Федько, когда ему передали реплику Генерального (любители переноса информации имеются в изобилии в любом коллективе), пожал плечами:
– Объективно!.. У прокурора своя объективность, у адвоката своя.
– Ага! Значит, признаете: вели себя, как адвокаты!
– поддразнил Степана Николаевича оказавшийся при этом разговоре в комнате летчиков руководитель полетов Парусов.
– Прокуроров там без нас хватало.
Глава 6
Низкая осенняя облачность с дождями, изредка перемежавшаяся одним-двумя днями хорошей погоды, перешла в низкую облачность с мокрым снегом, уже ничем не перемежавшуюся.
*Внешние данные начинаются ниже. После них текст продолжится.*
Lemma active_incumbent_ok u visible v k :
  linked_ok u → DedupKey_of v = Done k → is_idempotent registry (dk_ty k) = true →
  ∃ r, active_incumbent (ls_links u) k visible = Done r ∧
    match r with
    | Some a => least_incumbent (ls_links u) visible v a
    | None => ∀ t, ¬ incumbent (ls_links u) visible v t
    end.
Proof.
  intros Hok Hk Hi. pose proof (ho_dedup _ _ (proj1 (lo_store _ Hok))) as Hg.
  assert (Hkeyed : ∀ t, keyed (links (ls_links u)) k t ↔ ∃ w, links (ls_links u) !! t = Some w ∧ DedupKey_of w = Done k).
  { intros t. split; [intros (w & c & [Hw _] & _ & Hkw); exists w; exact (conj Hw Hkw)|]. intros (w & Hw & Hkw). exists w, (dk_ty k).
    split; [split; [exact Hw|exact (key_has_class w k Hkw)]|]. split; [exact Hi|exact Hkw]. }
  clear Hi. unfold active_incumbent. destruct (dedup (hints (ls_links u)) !! k) as [keys|] eqn:E.
  - pose proof (ga_elem _ _ _ Hg k keys E) as Hin. change (ord_elements keys) with (ord_list keys).
    assert (Hel : ∀ t, t ∈ List.filter (λ t, negb (nullified (ls_links u) t)) (ord_list keys) ↔
      (∃ w, links (ls_links u) !! t = Some w ∧ DedupKey_of w = Done k) ∧ nullified (ls_links u) t = false).
    { intros t. rewrite list_elem_of_In, filter_In, <- list_elem_of_In, elem_of_ord_list, Hin, Hkeyed. by rewrite negb_true_iff. }
    destruct (find_readable_ok visible (List.filter (λ t, negb (nullified (ls_links u) t)) (ord_list keys))) as (r & -> & Hr).
    { apply filter_strict, ord_list_strict. }
    { intros t [(w & Hw & _) _]%Hel. apply (linked_key_ok u); [done|by exists w]. }
    exists r. split; [done|]. destruct r as [a|].
    + destruct Hr as [[Ha (d & Hd & Hf)] Hleast]. apply Hel in Ha as [(w & Hw & Hkw) Hn]. split; [by exists w, k, d|].
      intros t (w' & k' & d' & Hw' & Hkv & Hkw' & Hn' & Hd' & Hf'). rewrite Hk in Hkv. injection Hkv as <-.
      apply (Hleast t d'); [|done..]. apply Hel. split; [by exists w'|done].
    + intros t (w & k' & d & Hw & Hkv & Hkw & Hn & Hd & Hf). rewrite Hk in Hkv. injection Hkv as <-.
      rewrite (Hr t d) in Hf; [done| |done]. apply Hel. split; [by exists w|done].
  - exists None. split; [done|]. intros t (w & k' & d & Hw & Hkv & Hkw & _). rewrite Hk in Hkv. injection Hkv as <-.
    destruct (proj2 (ga_key _ _ _ Hg k)) as [? ?]; [|congruence]. exists t. apply Hkeyed. by exists w.
Qed.

(** ** The gate's own refusals, and its outcome *)

Definition home_gates {E} (of_home : HomeFault → E) (ns : M3State) (caller : Caller) (home : Address) : list (E * Prop) :=
  [(of_home HF_NotRegistered, is_registered_document ns home = false);
   (of_home (HF_NotOwner home), ¬ owns ns caller home)].

Definition class_is (v : Link) (ty : ShippedType) : Prop := coverage_class (type_slot v) = Done (shipped_class registry ty).

Lemma class_is_inj v t u : class_is v t → class_is v u → t = u.
Proof. unfold class_is. intros Ht Hu. rewrite Ht in Hu. by apply Done_inj, shipped_class_inj in Hu. Qed.

Definition discipline_gates (v : Link) (gate : Gate) : list (EmitCoreError * Prop) :=
  match gate with
  | GateOpen => [(EC_EmptyType, endset_spans (type_slot v) = [])]
  | GateManaged | GateRetraction =>
      [(EC_NotRegistered, ∀ ty, ¬ class_is v ty);
       (EC_RetractionClass, gate = GateManaged ∧ class_is v Retraction);
       (EC_ShapeViolation, ∃ ty, class_is v ty ∧ sh_conf (shape (shipped_registration ty)) v = false)]
  end.

Definition core_gates (u : LinkedSlices) (caller : Caller) (home : Address) (v : Link) (gate : Gate) :
    list (EmitCoreError * Prop) :=
  home_gates EC_Home (ls_namespace u) caller home ++ discipline_gates v gate.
В мало-мальски густом снеге «Окно» вело себя почти так же, как в плотной облачности - электронная отметка искажалась, гримасничала и плавала, плавала, плавала…
Марат продолжал попытки приноровиться к этому противному явлению, приспособиться к нему. Но сам в такую возможность уже мало верил. Летал с необычным для себя равнодушием: «Пустой номер…» Хотя к одному из составляющих элементов этого номера - выкручиванию энергичной змейкой у самой земли к оказавшейся где-то в стороне посадочной полосе - привык и даже внутренне перестал считать эту операцию «цирком».
На очередном послеполетном разборе в мастерской - они стали очень короткими, эти разборы: ничего нового полеты уже давно не приносили - Маслов насупился и вдруг обратился к Литвинову:
– А может быть, Марат Семенович, тут дело не техническое, а, так сказать, психологическое? Отвлекают мысли о том, что… ну, в общем, что страшновато получается. От этого и точность снижается… Не то чтобы мандраже, но что-то в таком роде… А?
– Вы что, Григорий Анатольевич!
– вскипел Федя Гренков.
– Кому вы это говорите! Сказать Литвинову, что он боится! Литвинову! Да знаете ли вы…
– Постойте, Федя, - сказал Литвинов.
– Не кипятитесь. Каждому нормальному человеку бывает страшно, если обстоятельства складываются по-страшному. Бывало и мне… Но только в данном случае вы, Григорий Анатольевич, ошибаетесь. Видите ли, выйти на полосу точно или с небольшой ошибкой - это ведь гораздо безопаснее, чем выйти в стороне и в последний момент, когда высоты уже нет, выворачиваться наизнанку… Так что соображения собственной безопасности тут как раз к тому и толкают, чтобы как можно раньше и точнее понять, что там ваша отметка показывает. Всем бы приятнее, и риску, раз уж вы о нем заговорили, меньше…
Гренков еще некоторое
время повозмущался и постепенно затих. А Литвинов подумал: «Неважные у нас все-таки дела, если пошли в ход такие гипотезы…» На Маслова обиделся. Хотя постарался виду не подать… В течение многих лет Марат привык, что его только хвалили. Привык быть «любимым сыном» общества. И уж тем более не выслушивать подозрений в малодушии!..А тут…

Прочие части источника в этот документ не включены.